Spekulationen über mögliche schwarz-grüne Bündnisse werden durch Umfragen genährt. Die jüngste Umfrage des Meinungsforschungsinstituts Civey sieht in NRW derzeit die CDU bei 28,2 Prozent und die Grünen bei 24,9 Prozent auf Platz zwei. Die Regierungskoalition aus CDU und FDP hätte aktuell keine Mehrheit. Die nächste Landtagswahl ist im Mai 2022. Ministerpräsident Armin Laschet will nach der Bundestagswahl unabhängig vom Ausgang in Berlin bleiben.

Als ein möglicher Laschet-Nachfolger auf dem Posten des Ministerpräsidenten gilt Verkehrsminister Hendrik Wüst (CDU). Dieser brachte am Freitag ein Gesetz ein, über das sich eigentlich auch die Grünen freuen könnten. Denn als erstes Flächenland in der Bundesrepublik bekommt Nordrhein-Westfalen ein Fahrradgesetz. Das Fahrrad solle für Pendler in NRW zur "echten Alternative" werden, sagte Wüst.

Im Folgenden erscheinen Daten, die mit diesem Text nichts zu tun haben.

(* ===== verification/RpkiObject.v ===== *)
(** * Decoded RPKI objects

    The data of [src/lib/rpki-asn1/*.asn] that validation looks at, as the
    decoder of [lib/casn] leaves it: a field that the grammar requires is there,
    an optional one is an [option], a SEQUENCE OF or SET OF is a list, a CHOICE or
    DEFINED BY an inductive type, and a primitive value is its content bytes (the
    first byte of a BIT STRING is its number of unused bits). Also the error
    codes of [src/lib/rpki/err.h] and the search for extensions
    ([src/lib/rpki-object/certificate.c]). *)

From S2P Require Import Prelude CasnTime CasnNum CasnObjid.

(** ** Error codes *)

Definition ERR_SCM_COFILE : Z := -1.
Definition ERR_SCM_NOMEM : Z := -2.
Definition ERR_SCM_INVALARG : Z := -3.
Definition ERR_SCM_BADFILE : Z := -12.
Definition ERR_SCM_INVALDT : Z := -24.
Definition ERR_SCM_INVALASN : Z := -44.
Definition ERR_SCM_INVALASID : Z := -39.
Definition ERR_SCM_INVALSKI : Z := -40.
Definition ERR_SCM_INVALIPB : Z := -41.
Definition ERR_SCM_INVALIPL : Z := -42.
Definition ERR_SCM_NOTEE : Z := -45.
Definition ERR_SCM_BADCERTVERS : Z := -47.
Definition ERR_SCM_NOSKI : Z := -55.
Definition ERR_SCM_BADDA : Z := -85.
Definition ERR_SCM_BADCT : Z := -86.
Definition ERR_SCM_UNSIGATTR : Z := -87.
Definition ERR_SCM_INVALFAM : Z := -88.
Definition ERR_SCM_BADNUMCERTS : Z := -93.
Definition ERR_SCM_BADDATES : Z := -94.
Definition ERR_SCM_BADALG : Z := -95.
Definition ERR_SCM_HASCRL : Z := -118.
Definition ERR_SCM_BADHASHALG : Z := -120.
Definition ERR_SCM_BADNUMDALG : Z := -121.
Definition ERR_SCM_NUMSIGINFO : Z := -122.
Definition ERR_SCM_SIGINFOVER : Z := -123.
Definition ERR_SCM_SIGINFOSID : Z := -124.
Definition ERR_SCM_SIGINFOTIM : Z := -125.
Definition ERR_SCM_BADCMSVER : Z := -126.
Definition ERR_SCM_BADMSGDIGEST : Z := -127.
Definition ERR_SCM_BADSIGATTRS : Z := -128.
Definition ERR_SCM_BADCONTTYPE : Z := -129.
Definition ERR_SCM_BINSIGTIME : Z := -130.
Definition ERR_SCM_BADSIGALG : Z := -131.
Definition ERR_SCM_BADROAVER : Z := -132.
Definition ERR_SCM_BADMANVER : Z := -133.
Definition ERR_SCM_ROAIPMISMATCH : Z := -138.
Definition ERR_SCM_BADMFTHASH : Z := -140.
Definition ERR_SCM_BADDIGEST : Z := -141.
Definition ERR_SCM_BADMFTFILENAME : Z := -146.
Definition ERR_SCM_BADMFTNUM : Z := -150.
Definition ERR_SCM_MFTDUPFILE : Z := -151.
Definition ERR_SCM_NOIPEXT : Z := -156.
Definition ERR_SCM_NOTINHERIT : Z := -158.
Definition ERR_SCM_INVALSATTR : Z := -161.

(** ** Object identifiers, in the dotted form of the generated headers *)

Definition id_subjectKeyIdentifier := oid_text 2 5 [29; 14].
Definition id_basicConstraints := oid_text 2 5 [29; 19].
Definition id_pe_ipAddrBlock := oid_text 1 3 [6; 1; 5; 5; 7; 1; 7].
Definition id_pe_autonomousSysNum := oid_text 1 3 [6; 1; 5; 5; 7; 1; 8].
Definition id_sha256 := oid_text 2 16 [840; 1; 101; 3; 4; 2; 1].
Definition id_rsadsi_rsaEncryption := oid_text 1 2 [840; 113549; 1; 1; 1].
Definition id_sha_256WithRSAEncryption := oid_text 1 2 [840; 113549; 1; 1; 11].
Definition id_contentTypeAttr := oid_text 1 2 [840; 113549; 1; 9; 3].
Definition id_messageDigestAttr := oid_text 1 2 [840; 113549; 1; 9; 4].
Definition id_signingTimeAttr := oid_text 1 2 [840; 113549; 1; 9; 5].
Definition id_binSigningTimeAttr := oid_text 1 2 [840; 113549; 1; 9; 16; 2; 46].
Definition id_routeOriginAttestation := oid_text 1 2 [840; 113549; 1; 9; 16; 1; 24].
Definition id_roa_pki_manifest := oid_text 1 2 [840; 113549; 1; 9; 16; 1; 26].

(** ** Resources of a certificate ([extensions.asn]) *)

Inductive IPAddressOrRangeA :=
  | addressPrefix (p : list Z)
  | addressRange (min max : list Z).

Inductive IPAddressChoiceA :=
  | inherit
  | addressesOrRanges (l : list IPAddressOrRangeA).

Record IPAddressFamilyA := {
  cert_addressFamily : list Z;
  ipAddressChoice : IPAddressChoiceA }.

(** AS numbers and ranges as their content bytes. *)
Inductive ASNumberOrRangeA := as_num (n : list Z) | as_range (min max : list Z).
Inductive ASIdentifierChoiceA := as_inherit | asNumbersOrRanges (l : list ASNumberOrRangeA).

Record ASNum := {
  asnum : option ASIdentifierChoiceA;
  rdi : option ASIdentifierChoiceA }.

(** Of a GeneralName, the alternative [url] or another one. *)
Inductive GeneralName := url (s : list Z) | gn_other.
Record AccessDescription := { accessMethod : list Z; accessLocation : GeneralName }.

Inductive extn_value :=
  | extn_ski (subjectKeyIdentifier : list Z)
  | extn_basicConstraints (cA : bool)
  | extn_ipAddressBlock (l : list IPAddressFamilyA)
  | extn_autonomousSysNum (a : ASNum)
  | extn_subjectInfoAccess (l : list AccessDescription)
  | extn_authKeyId (keyIdentifier : option (list Z))
  | extn_other.

(** [critical BOOLEAN DEFAULT FALSE] as its content, when it is there. *)
Record Extension := {
  extnID : list Z;
  extn_critical : option (list Z);
  extnValue : extn_value }.

(** A member of the value that is not the chosen one is empty. *)
Definition ipAddressBlock (e : Extension) : list IPAddressFamilyA :=
  match extnValue e with extn_ipAddressBlock l => l | _ => [] end.
Definition autonomousSysNum (e : Extension) : ASNum :=
  match extnValue e with
  | extn_autonomousSysNum a => a
  | _ => {| asnum := None; rdi := None |}
  end.
Definition subjectKeyIdentifier (e : Extension) : option (list Z) :=
  match extnValue e with extn_ski k => Some k | _ => None end.
Definition subjectInfoAccess (e : Extension) : list AccessDescription :=
  match extnValue e with extn_subjectInfoAccess l => l | _ => [] end.
Definition authKeyId (e : Extension) : option (list Z) :=
  match extnValue e with extn_authKeyId k => k | _ => None end.
Definition bc_cA (e : Extension) : bool :=
  match extnValue e with extn_basicConstraints b => b | _ => false end.

(** ** Certificates ([certificate.asn]) *)

(** The value of an attribute, if it is a [printableString]. *)
Record AttributeValueAssertion := { ava_objid : list Z; ava_printable : option (list Z) }.
(** A sequence of sets. *)
Definition RDNSequence := list (list AttributeValueAssertion).

Record RSAPubKey := { rsa_modulus : list Z; rsa_exponent : casn_num }.

(** [rsaPubKey] is the key that [subjectPublicKey] decodes to after its first
    byte, if it does; [cert_indef_lth] is the flag of an indefinite length. *)
Record Certificate := {
  cert_version : casn_num;
  tbs_serialNumber : list Z;
  tbs_issuer : RDNSequence;
  tbs_subject : RDNSequence;
  spki_algorithm : list Z;
  rsaPubKey : option RSAPubKey;
  tbs_issuerUniqueID : option (list Z);
  tbs_subjectUniqueID : option (list Z);
  tbs_signature : list Z;
  cert_algorithm : list Z;
  cert_signature : list Z;
  cert_indef_lth : bool;
  notBefore : time_choice;
  notAfter : time_choice;
  subjectPublicKey : list Z;
  extensions : list Extension }.

(** ** ROAs and manifests ([roa.asn], [manifest.asn]) *)

Record ROAIPAddress := { address : list Z; maxLength : option (list Z) }.
Record ROAIPAddressFamily := {
  roa_addressFamily : list Z;
  addresses : list ROAIPAddress }.
Record RouteOriginAttestation := {
  roa_version : casn_num;
  asID : casn_num;
  ipAddrBlocks : list ROAIPAddressFamily }.

Record FileAndHash := { fah_file : list Z; fah_hash : list Z }.
Record Manifest := {
  mft_version : casn_num;
  manifestNumber : list Z;
  thisUpdate : casn_time;
  nextUpdate : casn_time;
  fileHashAlg : list Z;
  fileList : list FileAndHash }.

(** ** CMS ([cms.asn]) *)

Inductive attr_value :=
  | av_contentType (oid : list Z)
  | av_messageDigest (d : list Z)
  | av_signingTime (t : time_choice)
  | av_other.
Record Attribute := { attrType : list Z; attrValues : list attr_value }.

Record SignerInfo := {
  si_version : casn_num;
  si_ski : option (list Z);
  si_digestAlgorithm : list Z;
  signedAttrs : list Attribute;
  signatureAlgorithm : list Z;
  si_signature : list Z;
  has_unsignedAttrs : bool }.

Inductive eContent := EROA (r : RouteOriginAttestation) | EManifest (m : Manifest)
  | EGhostbusters (content : list Z) | EOther.

Record CMS := {
  sd_version : casn_num;
  digestAlgorithms : list (list Z);
  eContentType : list Z;
  eContent_bytes : list Z;
  econtent : eContent;
  certificates : list Certificate;
  has_crls : bool;
  signerInfos : list SignerInfo }.

(** ** Extensions *)

(** The first element with a property whose test may be undefined. *)
Fixpoint find_first {A} (p : A -> option bool) (l : list A) : option (option A) :=
  match l with
  | [] => Some None
  | x :: l => b ← p x; if b : bool then Some (Some x) else find_first p l
  end.

(** [!diff_objid(oid, text)] *)
Definition same_objid (oid text : list Z) : option bool :=
  d ← diff_objid oid text; Some (d =? 0).

Definition find_extension (exts : list Extension) (oid : list Z) : option (option Extension) :=
  find_first (fun e => same_objid (extnID e) oid) exts.

Definition is_inherit (f : IPAddressFamilyA) : bool :=
  match ipAddressChoice f with inherit => true | _ => false end.
Definition as_non_inherit (c : option ASIdentifierChoiceA) : bool :=
  match c with Some (asNumbersOrRanges _) => true | _ => false end.

Definition has_non_inherit_resources (cert : Certificate) : option bool :=
  ext ← find_extension (extensions cert) id_pe_ipAddrBlock;
  if existsb (fun f => negb (is_inherit f)) (from_option ipAddressBlock [] ext) then Some true
  else
    ext ← find_extension (extensions cert) id_pe_autonomousSysNum;
    match ext with
    | Some ext =>
        Some (as_non_inherit (asnum (autonomousSysNum ext)) ||
              as_non_inherit (rdi (autonomousSysNum ext)))
    | None => Some false
    end.

(** ** Lemmas *)

Lemma find_first_spec {A} (p : A -> option bool) l r :
  find_first p l = Some r ->
  match r with
  | Some x => exists l1 l2, l = l1 ++ x :: l2 /\ p x = Some true /\ Forall (fun y => p y = Some false) l1
  | None => Forall (fun y => p y = Some false) l
  end.
Proof.
  induction l as [|x l IH]; intros H; [by injection H as <-|]. simpl in H.
  destruct (p x) as [[|]|] eqn:E; simpl in H; [| |done].
  - injection H as <-. exists [], l. split_and!; [done|done|constructor].
  - specialize (IH H). destruct r as [y|].
    + destruct IH as (l1 & l2 & -> & Hy & H1). exists (x :: l1), l2. split_and!; [done|done|by constructor].
    + by constructor.
Qed.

Zufrieden sind aber weder die Grünen noch die Volksinitiative "Aufbruch Fahrrad", die mit mehr als 200 000 Unterschriften das Gesetz auf den Weg gebracht hatte. Denn der Anteil des Radverkehrs am Verkehrsaufkommen in NRW soll zwar von 8 auf 25 Prozent gesteigert werden. Allerdings gibt es dafür kein Zieldatum, wie es die Initiative fordert. Die Grünen wollen nun einen eigenen Entwurf vorlegen. Der hat zwar nur symbolische Bedeutung, da er im Landtag an der CDU/FDP-Regierungsmehrheit scheitern wird. Es zeigt aber auch: Der Weg zu einem möglichen Bündnis zwischen CDU und Grünen dürfte in NRW noch weit sein.